COLUMN: From the Hill -- Our Italian Community
Two weeks ago, I had the pleasure of taking in Trail Silver City Days festivities: the pageant, the parade, and more. The people of Trail proudly celebrated their history that weekend, and that history has a distinctly Italian flavour, with a spaghetti-eating contest, grape stomp, and bocce tournament.
The local Italian community has had a truly national impact. Two of the big players in Canadian economic policy in the last few decades—Thomas d’Aquino, president of the Canadian Council of Chief Executives, and Ken Georgetti, former president of the Canadian Labour Congress, are from Trail. Likewise Bruno Freschi, architect of Expo 86.
And hockey players! Trail has always been a centre of excellence for hockey in Canada, the Smoke- Eaters winning world championships in 1939 and 1961, and the Italian community has supplied numerous NHL players, including Cesare Maniago, Ray Ferraro and Steve Tambellini.
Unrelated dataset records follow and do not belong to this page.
(* ===== verification/GoNet.v ===== *)
(** * Addresses as Go's net package reads them

    [ParseIP] with the classification of addresses and [SplitHostPort], as the rate
    limiter uses them. An address is its 16 bytes; IPv4 addresses have the prefix
    [::ffff:0:0/96]. *)

From Stdlib Require Import Ascii.
From S2P Require Import Prelude GoStrings.

(** A string is walked as the list of its bytes. *)
Definition chars (s : string) : list Ascii.ascii := String.list_ascii_of_string s.
Definition byteOf (c : Ascii.ascii) : Z := Z.of_N (Ascii.N_of_ascii c).

Definition colon : Ascii.ascii := ":"%char.
Definition dot : Ascii.ascii := "."%char.

(** ** net.ParseIP *)

Definition decDigit (c : Ascii.ascii) : option Z :=
  let b := byteOf c in if (48 <=? b) && (b <=? 57) then Some (b - 48) else None.
Definition hexDigit (c : Ascii.ascii) : option Z :=
  let b := byteOf c in
  if (48 <=? b) && (b <=? 57) then Some (b - 48)
  else if (97 <=? b) && (b <=? 102) then Some (b - 87)
  else if (65 <=? b) && (b <=? 70) then Some (b - 55)
  else None.

(** The loop of [parseIPv4Fields]: [val] and [digLen] describe the field being read,
    [fields] are the finished ones. *)
Fixpoint parseIPv4Loop (s : list Ascii.ascii) (val : Z) (digLen : nat) (fields : list Z) : option (list Z) :=
  match s with
  | [] => if bool_decide (length fields = 3%nat) && bool_decide (digLen ≠ 0%nat) then Some (fields ++ [val]) else None
  | c :: s' =>
      match decDigit c with
      | Some d =>
          if bool_decide (digLen = 1%nat) && (val =? 0) then None
          else if 255 <? val * 10 + d then None
          else parseIPv4Loop s' (val * 10 + d) (S digLen) fields
      | None =>
          if Ascii.eqb c dot && bool_decide (digLen ≠ 0%nat) && bool_decide (length fields < 3)%nat
          then parseIPv4Loop s' 0 0 (fields ++ [val]) else None
      end
  end.
Definition parseIPv4Fields (s : list Ascii.ascii) : option (list Z) := parseIPv4Loop s 0 0 [].

(** The hexadecimal group at the front: its digits, at most four, its value and the
    rest. *)
Fixpoint hexGroup (s : list Ascii.ascii) (off : nat) (acc : Z) : option (nat * Z * list Ascii.ascii) :=
  match s with
  | [] => Some (off, acc, [])
  | c :: s' =>
      match hexDigit c with
      | Some d => if bool_decide (3 < off)%nat then None else hexGroup s' (S off) (16 * acc + d)
      | None => Some (off, acc, s)
      end
  end.

(** The bytes in front of the ellipsis, the zeros it stands for, the bytes behind it. *)
Definition expand (ip : list Z) (ellipsis : option nat) : option (list Z) :=
  match ellipsis with
  | None => if bool_decide (length ip = 16%nat) then Some ip else None
  | Some e => if bool_decide (length ip < 16)%nat
              then Some (take e ip ++ replicate (16 - length ip) 0 ++ drop e ip) else None
  end.

(** The loop of [parseIPv6], one round per group; 16 bytes are at most eight rounds. *)
Fixpoint parseIPv6Loop (rounds : nat) (s : list Ascii.ascii) (ip : list Z) (ellipsis : option nat) : option (list Z) :=
  match rounds with
  | O => match s with [] => expand ip ellipsis | _ :: _ => None end
  | S rounds' =>
      match hexGroup s 0 0 with
      | None | Some (O, _, _) => None
      | Some (_, acc, rest) =>
          match rest with
          | [] => expand (ip ++ [acc / 256; acc mod 256]) ellipsis
          | c :: rest' =>
              if Ascii.eqb c dot then
                if match ellipsis with None => bool_decide (length ip ≠ 12%nat) | Some _ => false end then None
                else if bool_decide (16 < length ip + 4)%nat then None
                else match parseIPv4Fields s with
                     | Some v4 => expand (ip ++ v4) ellipsis
                     | None => None
                     end
              else if Ascii.eqb c colon then
                let ip' := ip ++ [acc / 256; acc mod 256] in
                match rest' with
                | [] => None
                | c' :: rest'' =>
                    if Ascii.eqb c' colon then
                      match ellipsis with
                      | Some _ => None
                      | None => match rest'' with
                                | [] => expand ip' (Some (length ip'))
                                | _ :: _ => parseIPv6Loop rounds' rest'' ip' (Some (length ip'))
                                end
                      end
                    else parseIPv6Loop rounds' rest' ip' ellipsis
                end
              else None
          end
      end
  end.

Definition parseIPv6 (s : list Ascii.ascii) : option (list Z) :=
  match s with
  | c1 :: c2 :: s' =>
      if Ascii.eqb c1 colon && Ascii.eqb c2 colon then
        match s' with [] => Some (replicate 16 0) | _ :: _ => parseIPv6Loop 8 s' [] (Some 0%nat) end
      else parseIPv6Loop 8 s [] None
  | _ => parseIPv6Loop 8 s [] None
  end.

Definition v4prefix : list Z := replicate 10 0 ++ [255; 255].

(** The first of the characters [. : %] decides; an address with a zone is refused, and
    with a percent sign nothing else parses either. *)
Definition ParseIP (s : string) : option (list Z) :=
  if bool_decide ("%"%char ∈ chars s) then None
  else match list_find (fun c => c = dot \/ c = colon) (chars s) with
       | None => None
       | Some (_, c) => if Ascii.eqb c dot
                        then match parseIPv4Fields (chars s) with Some v4 => Some (v4prefix ++ v4) | None => None end
                        else parseIPv6 (chars s)
       end.

(** ** Classes of addresses *)

Definition To4 (ip : list Z) : option (list Z) :=
  if bool_decide (take 12 ip = v4prefix) then Some (drop 12 ip) else None.

Definition nthB (ip : list Z) (i : nat) : Z := default 0 (ip !! i).

Definition IsUnspecified (ip : list Z) : bool :=
  bool_decide (ip = v4prefix ++ [0; 0; 0; 0]) || bool_decide (ip = replicate 16 0).
Definition IsLoopback (ip : list Z) : bool :=
  match To4 ip with
  | Some v4 => nthB v4 0 =? 127
  | None => bool_decide (ip = replicate 15 0 ++ [1])
  end.
Definition IsMulticast (ip : list Z) : bool :=
  match To4 ip with
  | Some v4 => Z.land (nthB v4 0) 240 =? 224
  | None => nthB ip 0 =? 255
  end.
Definition IsLinkLocalUnicast (ip : list Z) : bool :=
  match To4 ip with
  | Some v4 => (nthB v4 0 =? 169) && (nthB v4 1 =? 254)
  | None => (nthB ip 0 =? 254) && (Z.land (nthB ip 1) 192 =? 128)
  end.
Definition IsGlobalUnicast (ip : list Z) : bool :=
  negb (bool_decide (ip = v4prefix ++ [255; 255; 255; 255])) && negb (IsUnspecified ip) && negb (IsLoopback ip) &&
  negb (IsMulticast ip) && negb (IsLinkLocalUnicast ip).
Definition IsPrivate (ip : list Z) : bool :=
  match To4 ip with
  | Some v4 => (nthB v4 0 =? 10) || ((nthB v4 0 =? 172) && (Z.land (nthB v4 1) 240 =? 16)) ||
               ((nthB v4 0 =? 192) && (nthB v4 1 =? 168))
  | None => Z.land (nthB ip 0) 254 =? 252
  end.

(** ** net.SplitHostPort

    The host part; every error leaves it empty. *)

Definition SplitHost (hostport : string) : string :=
  match list_find (fun c => c = colon) (reverse (chars hostport)) with
  | None => ""
  | Some (fromEnd, _) =>
      let s := chars hostport in
      let i := (length s - 1 - fromEnd)%nat in
      match s with
      | "["%char :: _ =>
          match list_find (fun c => c = "]"%char) s with
          | None => ""
          | Some (e, _) =>
              if bool_decide (S e = i) && bool_decide ("["%char ∉ drop 1 s) && bool_decide ("]"%char ∉ drop (S e) s)
              then String.string_of_list_ascii (drop 1 (take e s)) else ""
          end
      | _ =>
          if bool_decide (colon ∉ take i s) && bool_decide ("["%char ∉ s) && bool_decide ("]"%char ∉ s)
          then String.string_of_list_ascii (take i s) else ""
      end
  end.

(** ** Lemmas *)

Lemma parseIPv4Loop_length s val digLen fields v4 :
  parseIPv4Loop s val digLen fields = Some v4 -> length v4 = 4%nat.
Proof.
  revert val digLen fields. induction s as [|c s IH]; intros val digLen fields; simpl.
  - intros H. destruct (bool_decide_reflect (length fields = 3%nat)) as [Hl|]; [|done].
    case_match; [|done]. simplify_eq. rewrite length_app. simpl. lia.
  - intros H. repeat case_match; try done; eauto.
Qed.

Lemma expand_length ip e v : expand ip e = Some v -> length v = 16%nat.
Proof.
  unfold expand. intros H. destruct e as [e|]; case_bool_decide; simplify_eq; [|done].
  rewrite !length_app, length_take, length_replicate, length_drop. lia.
Qed.

Lemma parseIPv6Loop_length rounds s ip e v : parseIPv6Loop rounds s ip e = Some v -> length v = 16%nat.
Proof.
  revert s ip e. induction rounds as [|rounds IH]; intros s ip e; cbn [parseIPv6Loop]; intros H.
  - repeat case_match; try done. by eapply expand_length.
  - repeat case_match; try done; simplify_eq; eauto using expand_length.
Qed.

Lemma ParseIP_length s ip : ParseIP s = Some ip -> length ip = 16%nat.
Proof.
  assert (forall v4, parseIPv4Fields (chars s) = Some v4 -> length (v4prefix ++ v4) = 16%nat) as H4.
  { intros v4 H. rewrite length_app, (parseIPv4Loop_length _ _ _ _ _ H). done. }
  unfold ParseIP, parseIPv6. intros H. repeat case_match; simplify_eq; eauto using parseIPv6Loop_length.
Qed.

(** ** Examples *)

Example parse_v4 : ParseIP "192.0.2.1" = Some (v4prefix ++ [192; 0; 2; 1]).
Proof. reflexivity. Qed.
Example parse_v4_leading_zero : ParseIP "192.0.02.1" = None.
Proof. reflexivity. Qed.
Example parse_v4_short : ParseIP "192.0.2." = None /\ ParseIP "192..2.1" = None /\ ParseIP "1.2.3.4.5" = None.
Proof. done. Qed.
Example parse_v6 :
  ParseIP "2001:db8::1" = Some ([32; 1; 13; 184] ++ replicate 11 0 ++ [1]) /\
  ParseIP "::" = Some (replicate 16 0) /\ ParseIP "1::" = Some ([0; 1] ++ replicate 14 0) /\
  ParseIP "1:2:3:4:5:6:7:8" = Some [0; 1; 0; 2; 0; 3; 0; 4; 0; 5; 0; 6; 0; 7; 0; 8] /\
  ParseIP "::ffff:10.0.0.1" = Some (v4prefix ++ [10; 0; 0; 1]).
Proof. done. Qed.
Example parse_v6_refused :
  ParseIP "1:2:3:4:5:6:7" = None /\ ParseIP "1::2::3" = None /\ ParseIP "12345::" = None /\
  ParseIP "1:2:3:4:5:6:7::8" = None /\
  ParseIP "1:" = None /\ ParseIP "fe80::1%eth0" = None /\ ParseIP "1:2:3:4:5:6:7:8:9" = None.
Proof. done. Qed.
Example split_host :
  SplitHost "192.0.2.1:80" = "192.0.2.1" /\ SplitHost "[::1]:80" = "::1" /\ SplitHost "::1:80" = "" /\
  SplitHost "host" = "" /\ SplitHost "[::1]" = "" /\ SplitHost "[::1]x:80" = "" /\ SplitHost ":80" = "".
Proof. done. Qed.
The wine industry in British Columbia, now worth billions of dollars to the economy, has Italian immigrants to thank for its early successes. Cap Capozzi arrived in Canada in 1906 and worked as a railway labourer and managed the co-op store in Trail before becoming a successful merchant in Kelowna. In 1932 Capozzi teamed up with the Casorso family, who had been growing grapes for years in the Okanagan, to form Calona Wines, and by the 1960s it was the biggest winery in BC. When I was growing up on the West Bench of Penticton, one of our neighbours, Tony Biollo, helped found Casabello Wines, another successful early Okanagan winery.
I used all these points in speaking in favour of a recent House of Commons motion creating Italian Heritage Month. But I also pointed out that Canada has not always been welcoming to other cultures.
When Naramata was first settled in 1906, the advertising pamphlets declaimed that “You would not wish to find yourself surrounded with garlic eating, foreign speaking neighbours, with whom you have nothing in common socially. The class of people coming to Naramata is not of that type. They are the very best Canadian stuff.”
Italians were not welcome in Naramata a century ago. But only 10 years later Italian stonemasons were working on the Kettle Valley Railway in Naramata and their handiwork is now a point of local pride.
One Trail citizen told me that when he joined the RCMP in 1957 he was one of the first members of Italian heritage accepted into the force, almost a century after the force was founded.
My daughter, Julia, works in an immigrant services centre in Penticton, teaching English to Syrian refugees and other immigrants. She is named after her grandmother, Julia Mazzocchi. And true to her Italian heritage, Julia works half time in the burgeoning Okanagan wine industry. Like many others who work for immigrant services, she needs that half time job because federal funding for immigrant services has been cut significantly.
If we choose to celebrate the cultures that make up Canada, we must also ensure that we provide new arrivals with the help they need—language classes, employment counselling, and driver training—so that they can quickly become productive and proud citizens of our country.